**** DATA EXTRACTS ****

Lemma waitForNextFlight_opened w :
  flight_to_open s0 w ->
  wp (waitForNextFlight env) (fun _ => flight_opened s0) (others_kept s0) w.
Proof.
  intros (H0 & Hf & Hfo). unfold flight_opened, others_kept.
  run_tests;
    repeat match goal with
           | |- context [interf (env ?k ?o) ?s] =>
               lazymatch s with context [interf] => fail | _ => idtac end;
               let j := fresh "j" in
               let Hj := fresh "Hj" in
               let E := fresh "E" in
               destruct (Henv k o s) as (j & Hj & E); rewrite E; clear E;
               cbn [opens Nat.pred]; rewrite ?Hfo, ?andb_true_r
           end;
    destruct (early (clock w)); cbn [negb]; conforms H0;
    first [discriminate | still_open].
Qed.

Lemma waitForPassenger_opened w :
  flight_opened s0 w ->
  wp (waitForPassenger env) (fun _ => flight_opened s0) (others_kept s0) w.
Proof.
  intros (H0 & Hf & Hs). unfold flight_opened, others_kept.
  run_tests; meet_open; conforms H0; first [discriminate | still_open].
Qed.

Lemma checkPassport_opened w :
  flight_opened s0 w ->
  wp (checkPassport N MINFC MAXFC env) (fun _ => flight_opened s0) (others_kept s0) w.
Proof.
  intros (H0 & Hf & Hs). unfold flight_opened, others_kept.
  run_tests; meet_open; conforms H0; first [discriminate | still_open].
Qed.

Lemma signalReadyToFlight_closed w :
  flight_opened s0 w ->
  wp (signalReadyToFlight N env) (fun _ => flight_to_open s0) (others_kept s0) w.
Proof.
  intros (H0 & Hf & Hs). unfold flight_to_open, others_kept.
  run_tests; meet_open; run_tests; conforms H0; try discriminate.
  split; [reflexivity|]. unfold arrive; simp_fields. split; [lia | reflexivity].
Qed.

Lemma flight_opened_kept w : flight_opened s0 w -> others_kept s0 OutOfFuel w.
Proof. intros (H & _). unfold others_kept. rewrite H. discriminate. Qed.

Lemma flight_to_open_kept w : flight_to_open s0 w -> others_kept s0 OutOfFuel w.
Proof. intros (H & _). unfold others_kept. rewrite H. discriminate. Qed.

Lemma boarding_opened fuel :
  forall n w,
    flight_opened s0 w ->
    wp (boarding N MINFC MAXFC env fuel n) (fun _ => flight_opened s0) (others_kept s0) w.
Proof.
  induction fuel as [|fuel IH]; intros n w Ho.
  - apply flight_opened_kept, Ho.
  - cbn [boarding]. apply wp_bind.
    eapply wp_mono; [| |apply (waitForPassenger_opened w Ho)]; [|auto].
    intros ? w1 H1. cbn beta. apply wp_bind.
    eapply wp_mono; [| |apply (checkPassport_opened w1 H1)]; [|auto].
    intros b w2 H2. cbn beta zeta.
    destruct b; cbn [negb]; [apply wp_unit; exact H2 | apply IH; exact H2].
Qed.

Lemma life_cycle_opened fuel :
  forall n w,
    flight_to_open s0 w ->
    wp (life_cycle N MINFC MAXFC env fuel n) (fun _ => others_kept s0 OutOfFuel)
      (others_kept s0) w.
Proof.
  induction fuel as [|fuel IH]; intros n w Hi.
  - apply flight_to_open_kept, Hi.
  - cbn [life_cycle]. destruct (n <? N).
    + apply wp_bind.
      eapply wp_mono; [| |apply (waitForNextFlight_opened w Hi)]; [|auto].
      intros ? w1 H1. cbn beta. apply wp_bind.
      eapply wp_mono; [| |apply (boarding_opened (S fuel) n w1 H1)]; [|auto].
      intros n' w2 H2. cbn beta. apply wp_bind.
      eapply wp_mono; [| |apply (signalReadyToFlight_closed w2 H2)]; [|auto].
      intros ? w3 H3. cbn beta. apply IH. exact H3.
    + apply wp_unit. apply flight_to_open_kept, Hi.
Qed.

End Openings.

(** The flights opened while the hostess waits on [readyForBoarding], every
    one of them: the case of [bystanders]. *)
Lemma bystanders_open_late env : bystanders env <-> opens_flights (fun _ => false) env.
Proof.
  split; intros H k o s; destruct (H k o s) as (j & Hj & E); exists j;
    (split; [assumption|]); rewrite E; destruct o as [[]|[]]; reflexivity.
Qed.

(** Whatever the oracle that opens each flight in one step, at either wait
    of the hostess between two flights, the log of the run is one the other
    processes may have made. *)
Lemma one_step_openings N MINFC MAXFC env early s0 fuel :
  opens_flights early env -> fSt.nFlight s0 = 0 ->
  others_after (true, s0) (log (world_of (main N MINFC MAXFC env fuel (start s0)))) <> None.
Proof.
  intros Henv Hf.
  assert (flight_to_open s0 (start s0)) as H0.
  { split; [reflexivity|]. cbn [shm start]. split; [lia|].
    unfold flight_over. rewrite Hf. destruct (fSt.hostessStat s0); reflexivity. }
  pose proof (life_cycle_opened N MINFC MAXFC env early s0 Henv fuel 0 (start s0) H0) as H.
  unfold main, wp, others_kept in *.
  destruct (life_cycle N MINFC MAXFC env fuel 0 (start s0)); exact H.
Qed.

(** The release at position [i] of the log [l] breaks [P]. *)
Ltac broken_at i :=
  let H := fresh "H" in
  intros H;
  match type of H with
  | Forall _ ?l =>
      let x := eval vm_compute in (l !! i) in
      let E := fresh "E" in
      assert (l !! i = x) as E by (vm_compute; reflexivity);
      pose proof (Forall_lookup_1 _ _ _ _ H E eq_refl) as [Hs _];
      vm_compute in Hs; discriminate Hs
  end.

(** C5, as it is stated, fails on two counts in the scenario of three
    flights (N = 10, flights of 5, 3 and 2 passengers).  In [two_steps] the
    other processes do nothing but add passengers to the queue, reset the
    number of passengers in the flight and advance the flight number,
    between two flights, and the two changes together make [next_flight];
    but they are made in two steps: the flight is emptied while the hostess
    waits for the lock, the flight number advances while she waits on
    [readyForBoarding].  She gives the lock back in [waitForNextFlight] in
    between, with 5 passengers boarded, flight 1 still the current one and
    nobody in it: the flights before the current one count 0 and the sum is
    0, not 5.  And when every recorded entry is counted with the completed
    flights, the hostess gives the lock back in [signalReadyToFlight] with
    the count of the flight recorded and not reset, which is left to the
    pilot: the sum is 5 + 5, not 5, in two steps or in one
    ([three_flights]). *)
Lemma conservation_needs_one_step :
  let run env := log (world_of (main 10 3 5 env 11 (start (zero_region 4)))) in
  (forall k o s,
     interf (two_steps k o) s = s \/
     (flight_over s = true /\ interf (two_steps k o) s = empty_flight s) \/
     (o = Down readyForBoarding /\
      interf (two_steps k o) s = arrive (queue_for (fSt.nFlight s)) (advance_flight s))) /\
  (forall s, advance_flight (empty_flight s) = next_flight s) /\
  ~ Forall (fun e => is_release (ev e) = true -> conservation 10 (mem e))
      (run two_steps) /\
  ~ Forall (fun e => is_release (ev e) = true -> conservation_of_recorded 10 (mem e))
      (run two_steps) /\
  ~ Forall (fun e => is_release (ev e) = true -> conservation_of_recorded 10 (mem e))
      (run three_flights).
Proof.
  cbn zeta. split; [|split; [|split; [|split]]].
  - intros k [[]|[]] s; cbn; auto. destruct (flight_over s); auto.
  - reflexivity.
  - broken_at 106%nat.
  - broken_at 101%nat.
  - broken_at 101%nat.
Qed.

(** The two steps of [two_steps] are not one: in its run the other
    processes did more than add passengers and open flights in one step. *)
Example two_steps_are_not_one :
  others_after (true, zero_region 4)
    (log (world_of (main 10 3 5 two_steps 11 (start (zero_region 4))))) = None.
Proof. vm_compute. reflexivity. Qed.
(** * RecoIL: 2D periodic table-lookup interpolation

    A shallow embedding of [src/irt/nufft/table/interp2_table1_for.cpp]:
    the three forward evaluators [interp2_table0_complex_per],
    [interp2_table0_real_per] and [interp2_table1_real_per].

    Modelling conventions, used throughout:
    - the code is embedded twice, with two models of its numbers.  In the
      exact model (the definitions that follow) a C [double] is an exact
      rational ([Qc], canonical fractions, so that equality of values is
      Leibniz equality) and a C [int] is an unbounded [Z]; a division
      whose divisor is zero is a fault ([DivByZero]) because the quotient
      is then converted to [int].  It carries the statements that do not
      depend on rounding: the loop structure, the index arithmetic, the
      faults, and evaluations at integer coordinates, where every step is
      exact in double precision as well.  In the binary64 model (module
      [B64]) a [double] is an IEEE-754 binary64 number with rounding,
      overflow, infinities and NaN, and a conversion to [int] is checked
      against the 32-bit range; it carries the statements that depend on
      them;
    - an array is a list; a read or a write outside the list is a fault
      ([OutOfRange]); a cell obtained from [malloc] holds no value until it
      is written, and reading it is a fault ([Uninitialised]);
    - a [for (jj = 0; jj < J; jj++, k++)] loop is the combinator [for_k],
      which threads the loop-carried variables through the body. *)

From Stdlib Require Import ZArith QArith Qcanon Qround List Bool Lia Lqa.
From Stdlib Require Import SpecFloat.
Import ListNotations.

Local Open Scope Z_scope.

(** ** Faults and the error monad *)

Inductive fault : Set :=
| DivByZero
| OutOfRange
| Uninitialised.

Inductive result (A : Type) : Type :=
| Ok (a : A)
| Err (e : fault).

Arguments Ok {A} a.
Arguments Err {A} e.

Definition bind {A B : Type} (m : result A) (f : A -> result B) : result B :=
  match m with
  | Ok a => f a
  | Err e => Err e
  end.
(* ===== verification/Update.v ===== *)
(** * The new-version notice ([internal/update/update.go])

    The relay announces a latest version and download templates; a client compares
    its own version and prints a notice.  What the relay announces is not trusted:
    a notice only ever carries an https URL without control characters.  Strings
    are byte lists. *)

From S2P Require Import Prelude GoNet GoText.

Open Scope Z_scope.


Definition DefaultDownloadURL : gostring :=
  lit "https://github.com/kegechen/remote-assist-tool/releases/download/{version}/remote-assist-cli-{os}-{arch}{ext}".
Definition DefaultReleasePage : gostring :=
  lit "https://github.com/kegechen/remote-assist-tool/releases/tag/{version}".

Definition releasedPlatforms : list gostring :=
  [lit "windows/amd64"; lit "windows/arm64"; lit "linux/amd64"; lit "linux/arm64";
   lit "darwin/amd64"; lit "darwin/arm64"].

Definition member (s : gostring) (l : list gostring) : bool := existsb (fun x => bool_decide (x = s)) l.

(** [describeSuffix]: "-", digits, "-g", hexadecimal digits, and "-dirty" or the
    end. *)
Definition is_hex (b : Z) : bool := is_digit b || between 97 b 102.

Fixpoint span {A} (p : A → bool) (l : list A) : list A * list A :=
  match l with
  | x :: l' => if p x then let '(a, b) := span p l' in (x :: a, b) else ([], l)
  | [] => ([], [])
  end.

Definition is_nonempty {A} (l : list A) : bool := match l with [] => false | _ => true end.

Definition describeSuffix (s : gostring) : bool :=
  match s with
  | 45 :: s =>
      let '(digits, s) := span is_digit s in
      is_nonempty digits
      && match s with
         | 45 :: 103 :: s =>
             let '(hex, s) := span is_hex s in
             is_nonempty hex && (bool_decide (s = []) || bool_decide (s = lit "-dirty"))
         | _ => false
         end
  | _ => false
  end.

Record version := mkVersion { v_num : Z * Z * Z; v_pre : bool }.

(** One dotted part: a decimal number without a leading zero. *)
Definition parse_part (p : gostring) : option Z :=
  match Atoi p with
  | Some n => if (1 <? Z.of_nat (length p)) && has_prefix [48] p then None else Some n
  | None => None
  end.

Definition parse (s : gostring) : option (version * gostring) :=
  let s := TrimSpace s in
  let s := TrimPrefix (lit "V") (TrimPrefix (lit "v") s) in
  let '(core, suffix) :=
    match index_any (lit "-+") s with Some i => (take i s, drop i s) | None => (s, []) end in
  match split_byte 46 core with
  | [a; b; c] =>
      match parse_part a, parse_part b, parse_part c with
      | Some x, Some y, Some z =>
          let pre := is_nonempty suffix && negb (has_prefix (lit "+") suffix)
                     && negb (describeSuffix suffix) in
          Some (mkVersion (x, y, z) pre, suffix)
      | _, _, _ => None
      end
  | _ => None
  end.

Definition ParseVersion (s : gostring) : option (Z * Z * Z) := v_num ∘ fst <$> parse s.

Definition IsRelease (s : gostring) : bool :=
  match parse s with Some (_, suffix) => negb (is_nonempty suffix) | None => false end.

Definition NormalizeRelease (s : gostring) : option gostring :=
  match parse s with
  | Some (v, []) =>
      let '(x, y, z) := v_num v in
      Some (lit "v" ++ decimal x ++ lit "." ++ decimal y ++ lit "." ++ decimal z)
  | _ => None
  end.

Definition has_version_slot (url default : gostring) : bool :=
  bool_decide (url ≠ []) && bool_decide (url ≠ default) && contains (lit "{version}") url.

Definition NormalizeDefaultURLVersion (latest downloadURL releasePage : gostring) : gostring :=
  if has_version_slot downloadURL DefaultDownloadURL || has_version_slot releasePage DefaultReleasePage
  then latest
  else default latest (NormalizeRelease latest).

Definition normalizeTemplateVersion (latest template : gostring) : gostring :=
  if bool_decide (template = DefaultDownloadURL) || bool_decide (template = DefaultReleasePage)
  then default latest (NormalizeRelease latest)
  else latest.

Definition Newer (latest current : gostring) : bool :=
  if negb (IsRelease latest) then false else
  match parse latest, parse current with
  | Some (l, _), Some (c, _) =>
      let '(l0, l1, l2) := v_num l in
      let '(c0, c1, c2) := v_num c in
      if negb (l0 =? c0) then c0 <? l0
      else if negb (l1 =? c1) then c1 <? l1
      else if negb (l2 =? c2) then c2 <? l2
      else v_pre c
  | _, _ => false
  end.

(** A rune that may not appear in a URL: a control character or a blank. *)
Definition url_ctl (r : Z) : bool := (r <=? 0x20) || (r =? 0x7f) || between 0x80 r 0x9f.

Definition SafeURL (u : gostring) : bool :=
  has_prefix (lit "https://") u && (Z.of_nat (length u) <=? 2048) && forallb (fun r => negb (url_ctl r)) (runes u).

Definition normalizeArch (arch : gostring) : gostring :=
  let arch := ToLower (TrimSpace arch) in
  if bool_decide (arch = lit "x86_64") then lit "amd64"
  else if bool_decide (arch = lit "aarch64") then lit "arm64"
  else arch.

Definition expand (template ver goos goarch ext : gostring) : gostring :=
  Replace [(lit "{version}", ver); (lit "{os}", goos); (lit "{arch}", goarch); (lit "{ext}", ext)] template.

Definition ExpandURL (template ver goos goarch : gostring) : gostring :=
  let goarch := normalizeArch goarch in
  if bool_decide (template = []) || negb (member (goos ++ lit "/" ++ goarch) releasedPlatforms) then []
  else
    let ext := if bool_decide (goos = lit "windows") then lit ".exe" else [] in
    expand template ver goos goarch ext.

Definition isOtherGOOS (s : gostring) : bool :=
  member s [lit "freebsd"; lit "openbsd"; lit "netbsd"; lit "dragonfly"; lit "solaris"; lit "illumos";
            lit "aix"; lit "plan9"; lit "android"; lit "ios"; lit "js"; lit "wasip1"].

Definition PlatformFromHost (host : gostring) : option (gostring * gostring) :=
  match rev (Fields host) with
  | arch :: last :: before =>
      let goarch := normalizeArch arch in
      if EqualFold last (lit "windows")
         || match before with b :: _ => EqualFold b (lit "windows") | [] => false end
      then Some (lit "windows", goarch)
      else if bool_decide (last = lit "darwin") then Some (lit "darwin", goarch)
      else if contains (lit "@") last then None
      else if isOtherGOOS last then Some (last, goarch)
      else Some (lit "linux", goarch)
  | _ => None
  end.

Record Notice := mkNotice { n_Current : gostring; n_Latest : gostring; n_URL : gostring }.

Definition Notice_String (n : Notice) : gostring :=
  lit "发现新版本 " ++ n_Latest n ++ lit "（当前 " ++ n_Current n ++ lit "），建议升级，下载：" ++ n_URL n.

Definition Notice_PeerString (n : Notice) : gostring :=
  lit "被协助端版本 " ++ n_Current n ++ lit " 低于最新版 " ++ n_Latest n ++ lit "，建议对方升级，下载："
  ++ n_URL n.

Definition printable (s : gostring) : gostring :=
  map_runes (fun r => if (r <? 0x20) || (r =? 0x7f) || between 0x80 r 0x9f then -1 else r) s.

(** The release page of [latest], the built-in one when the announced one is not
    safe. *)
Definition release_url (latest releasePage : gostring) : gostring :=
  let url := expand releasePage (normalizeTemplateVersion latest releasePage) [] [] [] in
  if negb (SafeURL url)
  then expand DefaultReleasePage (normalizeTemplateVersion latest DefaultReleasePage) [] [] []
  else url.

Definition Check_ (current latest urlTemplate releasePage goos goarch : gostring) : option Notice :=
  if negb (Newer latest current) then None else
  let urlVersion := if bool_decide (urlTemplate = DefaultDownloadURL)
                    then normalizeTemplateVersion latest urlTemplate else latest in
  let url := ExpandURL urlTemplate urlVersion goos goarch in
  let url := if negb (SafeURL url)
             then ExpandURL DefaultDownloadURL (normalizeTemplateVersion latest DefaultDownloadURL) goos goarch
             else url in
  let url := if bool_decide (url = []) then release_url latest releasePage else url in
  Some (mkNotice (printable current) latest url).

Definition CheckPeer (peerVersion peerHost latest urlTemplate releasePage : gostring) : option Notice :=
  let '(goos, goarch) := default ([], []) (PlatformFromHost peerHost) in
  Check_ peerVersion latest urlTemplate releasePage goos goarch.

Definition CheckUnknown (latest releasePage : gostring) : option Notice :=
  if negb (IsRelease latest) then None
  else Some (mkNotice (lit "旧版客户端") latest (release_url latest releasePage)).

Example parse_describe : parse (lit "v1.2.3-4-gabc-dirty") = Some (mkVersion (1, 2, 3) false, lit "-4-gabc-dirty").
Proof. by vm_compute. Qed.
Example newer_prerelease : Newer (lit "1.2.3") (lit "1.2.3-rc1") = true.
Proof. by vm_compute. Qed.
Example windows_peer : PlatformFromHost (lit "user@host Windows 11 AMD64") = Some (lit "windows", lit "amd64").
Proof. by vm_compute. Qed.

****

- **AIM OF THE EXERCISE**
Take the stretch of lines above from the one containing "then ExpandURL DefaultDownloadURL" through the one containing "Some (mkNotice (printable" and repeat it exactly, adding no other line.

- **SOLUTION FOR THIS PROBLEM**
             then ExpandURL DefaultDownloadURL (normalizeTemplateVersion latest DefaultDownloadURL) goos goarch
             else url in
  let url := if bool_decide (url = []) then release_url latest releasePage else url in
  Some (mkNotice (printable current) latest url).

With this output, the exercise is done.